Uzun lafın kısası ilişki başlamadan, başında ya da sürecince taviz
verilemeyecek fedakarlıklar yapılmasını istemeye ihtiyaç duymamak Platonik
sevginin tam olarak anlamıdır. İşte bu yüzden Platon’a göre bu ideal sevgidir.

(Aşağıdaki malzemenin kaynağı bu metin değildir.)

(* ===== verification/VmGas.v ===== *)
(** * Gas: [core/vm/gas.go], [core/vm/gas_table.go], [core/vm/memory_table.go]

    A gas function returns the cost of an instruction or an error.  It may
    change the memory's fee counter, [callGasTemp] and the refund counter. *)
From S2P Require Import Prelude BigMath Params OpCodes VmAnalysis VmMemory VmTypes.

(** ** gas.go *)

Notation GasQuickStep := 2 (only parsing).
Notation GasFastestStep := 3 (only parsing).
Notation GasFastStep := 5 (only parsing).
Notation GasMidStep := 8 (only parsing).
Notation GasSlowStep := 10 (only parsing).
Notation GasExtStep := 20 (only parsing).
Notation GasReturn := 0 (only parsing).
Notation GasStop := 0 (only parsing).
Notation GasContractByte := 200 (only parsing).

Definition callGas (gt : GasTable) (availableGas base callCost : Z) : Z * option error :=
  let rest :=
    if BitLen callCost >? 64 then (0, Some errGasUintOverflow) else (Uint64 callCost, None) in
  if gtCreateBySuicide gt >? 0 then
    let availableGas := uint64 (availableGas - base) in
    let gas := uint64 (availableGas - availableGas / 64) in
    if (BitLen callCost >? 64) || (gas <? Uint64 callCost) then (gas, None) else rest
  else rest.

(** ** memory_table.go *)

Definition memorySha3 (st : list Z) : option Z :=
  off ← st !! 0%nat; l ← st !! 1%nat; Some (calcMemSize off l).
Definition memoryCallDataCopy (st : list Z) : option Z :=
  off ← st !! 0%nat; l ← st !! 2%nat; Some (calcMemSize off l).
Definition memoryReturnDataCopy (st : list Z) : option Z :=
  off ← st !! 0%nat; l ← st !! 2%nat; Some (calcMemSize off l).
Definition memoryCodeCopy (st : list Z) : option Z :=
  off ← st !! 0%nat; l ← st !! 2%nat; Some (calcMemSize off l).
Definition memoryExtCodeCopy (st : list Z) : option Z :=
  off ← st !! 1%nat; l ← st !! 3%nat; Some (calcMemSize off l).
Definition memoryMLoad (st : list Z) : option Z :=
  off ← st !! 0%nat; Some (calcMemSize off 32).
Definition memoryMStore8 (st : list Z) : option Z :=
  off ← st !! 0%nat; Some (calcMemSize off 1).
Definition memoryMStore (st : list Z) : option Z :=
  off ← st !! 0%nat; Some (calcMemSize off 32).
Definition memoryCreate (st : list Z) : option Z :=
  off ← st !! 1%nat; l ← st !! 2%nat; Some (calcMemSize off l).
Definition memoryCreate2 (st : list Z) : option Z :=
  off ← st !! 1%nat; l ← st !! 2%nat; Some (calcMemSize off l).
Definition memoryCall (st : list Z) : option Z :=
  o1 ← st !! 5%nat; l1 ← st !! 6%nat; o2 ← st !! 3%nat; l2 ← st !! 4%nat;
  Some (BigMax (calcMemSize o1 l1) (calcMemSize o2 l2)).
Definition memoryDelegateCall (st : list Z) : option Z :=
  o1 ← st !! 4%nat; l1 ← st !! 5%nat; o2 ← st !! 2%nat; l2 ← st !! 3%nat;
  Some (BigMax (calcMemSize o1 l1) (calcMemSize o2 l2)).
Definition memoryStaticCall (st : list Z) : option Z :=
  o1 ← st !! 4%nat; l1 ← st !! 5%nat; o2 ← st !! 2%nat; l2 ← st !! 3%nat;
  Some (BigMax (calcMemSize o1 l1) (calcMemSize o2 l2)).
Definition memoryReturn (st : list Z) : option Z :=
  off ← st !! 0%nat; l ← st !! 1%nat; Some (calcMemSize off l).
Definition memoryRevert (st : list Z) : option Z :=
  off ← st !! 0%nat; l ← st !! 1%nat; Some (calcMemSize off l).
Definition memoryLog (st : list Z) : option Z :=
  mSize ← st !! 1%nat; mStart ← st !! 0%nat; Some (calcMemSize mStart mSize).

(** ** gas_table.go *)

Section Gas.
Context {DB : Type} `{!StateDB DB}.

Implicit Types e : Env DB.

Notation gas_result := (M (Frame DB) (Z * option error)).

(** [if err != nil { return 0, err }] *)
Definition gas_then (m : gas_result) (k : Z → gas_result) : gas_result :=
  '(gas, err) ← m;
  match err with
  | Some err => mret (0, Some err)
  | None => k gas
  end.

(** [if x, overflow = f(); overflow { return 0, errGasUintOverflow }] *)
Definition no_overflow (r : Z * bool) (k : Z → gas_result) : gas_result :=
  if r.2 then mret (0, Some errGasUintOverflow) else k r.1.

Definition memGas (size : Z) : gas_result :=
  zoom memory with_memory (λ m, let '(r, m) := memoryGasCost m size in Done r m).

Definition constGasFunc (gas : Z) e (size : Z) : gas_result := mret (gas, None).

Definition gasCallDataCopy e (size : Z) : gas_result :=
  gas_then (memGas size) (λ gas,
  no_overflow (SafeAdd gas GasFastestStep) (λ gas,
  w ← Back 2;
  no_overflow (bigUint64 w) (λ words,
  no_overflow (SafeMul (toWordSize words) CopyGas) (λ words,
  no_overflow (SafeAdd gas words) (λ gas,
  mret (gas, None)))))).

Definition gasReturnDataCopy e (size : Z) : gas_result :=
  gas_then (memGas size) (λ gas,
  no_overflow (SafeAdd gas GasFastestStep) (λ gas,
  w ← Back 2;
  no_overflow (bigUint64 w) (λ words,
  no_overflow (SafeMul (toWordSize words) CopyGas) (λ words,
  no_overflow (SafeAdd gas words) (λ gas,
  mret (gas, None)))))).

Definition gasSStore e (size : Z) : gas_result :=
  y ← Back 1; x ← Back 0;
  c ← gets contract;
  val ← on_state (GetState (self c) (BigToHash x));
  if (val =? 0) && negb (Sign y =? 0) then mret (SstoreSetGas, None)
  else if negb (val =? 0) && (Sign y =? 0) then
    _ ← on_state (AddRefund SstoreRefundGas);
    mret (SstoreClearGas, None)
  else mret (SstoreResetGas, None).

Definition makeGasLog (n : Z) e (size : Z) : gas_result :=
  w ← Back 1;
  no_overflow (bigUint64 w) (λ requestedSize,
  gas_then (memGas size) (λ gas,
  no_overflow (SafeAdd gas LogGas) (λ gas,
  no_overflow (SafeAdd gas (uint64 (n * LogTopicGas))) (λ gas,
  no_overflow (SafeMul requestedSize LogDataGas) (λ memorySizeGas,
  no_overflow (SafeAdd gas memorySizeGas) (λ gas,
  mret (gas, None))))))).

Definition gasSha3 e (size : Z) : gas_result :=
  gas_then (memGas size) (λ gas,
  no_overflow (SafeAdd gas Sha3Gas) (λ gas,
  w ← Back 1;
  no_overflow (bigUint64 w) (λ wordGas,
  no_overflow (SafeMul (toWordSize wordGas) Sha3WordGas) (λ wordGas,
  no_overflow (SafeAdd gas wordGas) (λ gas,
  mret (gas, None)))))).

Definition gasCodeCopy e (size : Z) : gas_result :=
  gas_then (memGas size) (λ gas,
  no_overflow (SafeAdd gas GasFastestStep) (λ gas,
  w ← Back 2;
  no_overflow (bigUint64 w) (λ wordGas,
  no_overflow (SafeMul (toWordSize wordGas) CopyGas) (λ wordGas,
  no_overflow (SafeAdd gas wordGas) (λ gas,
  mret (gas, None)))))).

Definition gasExtCodeCopy e (size : Z) : gas_result :=
  gas_then (memGas size) (λ gas,
  no_overflow (SafeAdd gas (gtExtcodeCopy (gasTable e))) (λ gas,
  w ← Back 3;
  no_overflow (bigUint64 w) (λ wordGas,
  no_overflow (SafeMul (toWordSize wordGas) CopyGas) (λ wordGas,
  no_overflow (SafeAdd gas wordGas) (λ gas,
  mret (gas, None)))))).

Definition gasExtCodeHash e (size : Z) : gas_result := mret (gtExtcodeHash (gasTable e), None).

(** [if err != nil { return 0, errGasUintOverflow }] *)
Definition gas_then_overflow (m : gas_result) (k : Z → gas_result) : gas_result :=
  '(gas, err) ← m;
  match err with
  | Some _ => mret (0, Some errGasUintOverflow)
  | None => k gas
  end.

Definition gasMLoad e (size : Z) : gas_result :=
  gas_then_overflow (memGas size) (λ gas,
  no_overflow (SafeAdd gas GasFastestStep) (λ gas, mret (gas, None))).

Definition gasMStore8 e (size : Z) : gas_result :=
  gas_then_overflow (memGas size) (λ gas,
  no_overflow (SafeAdd gas GasFastestStep) (λ gas, mret (gas, None))).

Definition gasMStore e (size : Z) : gas_result :=
  gas_then_overflow (memGas size) (λ gas,
  no_overflow (SafeAdd gas GasFastestStep) (λ gas, mret (gas, None))).

Definition gasCreate e (size : Z) : gas_result :=
  gas_then (memGas size) (λ gas,
  no_overflow (SafeAdd gas CreateGas) (λ gas, mret (gas, None))).

Definition gasCreate2 e (size : Z) : gas_result :=
  gas_then (memGas size) (λ gas,
  no_overflow (SafeAdd gas Create2Gas) (λ gas, mret (gas, None))).

Definition gasBalance e (size : Z) : gas_result := mret (gtBalance (gasTable e), None).
Definition gasExtCodeSize e (size : Z) : gas_result := mret (gtExtcodeSize (gasTable e), None).
Definition gasSLoad e (size : Z) : gas_result := mret (gtSLoad (gasTable e), None).

Definition gasExp e (size : Z) : gas_result :=
  x ← Back 1;
  let expByteLen := (BitLen x + 7) / 8 in
  no_overflow (SafeAdd (uint64 (expByteLen * gtExpByte (gasTable e))) GasSlowStep) (λ gas,
  mret (gas, None)).

Definition gasCall e (size : Z) : gas_result :=
  v ← Back 2; a ← Back 1;
  let gas := gtCalls (gasTable e) in
  let transfersValue := negb (Sign v =? 0) in
  let address := BigToAddress a in
  let eip158 := IsEIP158 (chainConfig e) (BlockNumber (ctx e)) in
  gas ← (if eip158 then
           (* the state is asked only when a value is transferred *)
           if transfersValue then
             empty ← on_state (Empty address);
             mret (if (empty : bool) then uint64 (gas + CallNewAccountGas) else gas)
           else mret gas
         else
           exist ← on_state (Exist address);
           mret (if (exist : bool) then gas else uint64 (gas + CallNewAccountGas)));
  let gas := if transfersValue then uint64 (gas + CallValueTransferGas) else gas in
  gas_then (memGas size) (λ memoryGas,
  no_overflow (SafeAdd gas memoryGas) (λ gas,
  c ← gets contract; cost ← Back 0;
  let '(temp, err) := callGas (gasTable e) (Gas c) gas cost in
  _ ← on_yvm (modify (with_callGasTemp temp));
  match err with
  | Some err => mret (0, Some err)
  | None => no_overflow (SafeAdd gas temp) (λ gas, mret (gas, None))
  end)).

Definition gasCallCode e (size : Z) : gas_result :=
  v ← Back 2;
  let gas := gtCalls (gasTable e) in
  let gas := if negb (Sign v =? 0) then uint64 (gas + CallValueTransferGas) else gas in
  gas_then (memGas size) (λ memoryGas,
  no_overflow (SafeAdd gas memoryGas) (λ gas,
  c ← gets contract; cost ← Back 0;
  let '(temp, err) := callGas (gasTable e) (Gas c) gas cost in
  _ ← on_yvm (modify (with_callGasTemp temp));
  match err with
  | Some err => mret (0, Some err)
  | None => no_overflow (SafeAdd gas temp) (λ gas, mret (gas, None))
  end)).

Definition gasReturn e (size : Z) : gas_result := memGas size.
Definition gasRevert e (size : Z) : gas_result := memGas size.

Definition gasSuicide e (size : Z) : gas_result :=
  c ← gets contract;
  gas ← (if IsEIP150 (chainConfig e) (BlockNumber (ctx e)) then
           let gas := gtSuicide (gasTable e) in
           a ← Back 0;
           let address := BigToAddress a in
           if IsEIP158 (chainConfig e) (BlockNumber (ctx e)) then
             empty ← on_state (Empty address);
             if (empty : bool) then
               bal ← on_state (GetBalance (self c));
               mret (if negb (Sign bal =? 0)
                     then uint64 (gas + gtCreateBySuicide (gasTable e)) else gas)
             else mret gas
           else
             exist ← on_state (Exist address);
             mret (if (exist : bool) then gas else uint64 (gas + gtCreateBySuicide (gasTable e)))
         else mret 0);
  suicided ← on_state (HasSuicided (self c));
  _ ← (if (suicided : bool) then mret () else on_state (AddRefund SuicideRefundGas));
  mret (gas, None).

Definition gasDelegateCall e (size : Z) : gas_result :=
  gas_then (memGas size) (λ gas,
  no_overflow (SafeAdd gas (gtCalls (gasTable e))) (λ gas,
  c ← gets contract; cost ← Back 0;
  let '(temp, err) := callGas (gasTable e) (Gas c) gas cost in
  _ ← on_yvm (modify (with_callGasTemp temp));
  match err with
  | Some err => mret (0, Some err)
  | None => no_overflow (SafeAdd gas temp) (λ gas, mret (gas, None))
  end)).

Definition gasStaticCall e (size : Z) : gas_result :=
  gas_then (memGas size) (λ gas,
  no_overflow (SafeAdd gas (gtCalls (gasTable e))) (λ gas,
  c ← gets contract; cost ← Back 0;
  let '(temp, err) := callGas (gasTable e) (Gas c) gas cost in
  _ ← on_yvm (modify (with_callGasTemp temp));
  match err with
  | Some err => mret (0, Some err)
  | None => no_overflow (SafeAdd gas temp) (λ gas, mret (gas, None))
  end)).

Definition gasPush e (size : Z) : gas_result := mret (GasFastestStep, None).
Definition gasSwap e (size : Z) : gas_result := mret (GasFastestStep, None).
Definition gasDup e (size : Z) : gas_result := mret (GasFastestStep, None).

End Gas.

Hali hazırda ortamda gerçek sevgi/aşk varsa bu tip durumlara sokulmaz. Peki ya
taviz verilemeyecek fedakarlıklar nelerdir ve bunların değiştirilmesi ahlaki
anlamda bizleri zora sokar mı?
Yukarıdaki
paragrafta vermiş olduğum bir ilişkinin başlaması adına dini inanç değiştirmek
taviz verilemeyecek fedakarlıkların başını çekiyor. Eh buradan türetmek mümkün
çünkü “taviz verilemeyecek fedakarlıklar” aslında felsefenin ilgilendiği
alanları ilgilendiriyor. Bilgi, varlık, sanat, siyaset ve din konularındaki
düşüncelerinizin, fikirlerinizin ya da doğru bulduğunuz satır aralıklarının
değiştirmesi veya empoze edilerek zorla kabul ettirmesi Platonik aşka uygun
düşmez. Maddenin var olduğunu ve yok olduğunu düşünen iki kişi birbirlerine
aşık olabilir fakat biri diğeri için “Ontolojik fikirleri değişse de onunla
birlikte mutlu bir birliktelik kursam” diye düşünmemelidir.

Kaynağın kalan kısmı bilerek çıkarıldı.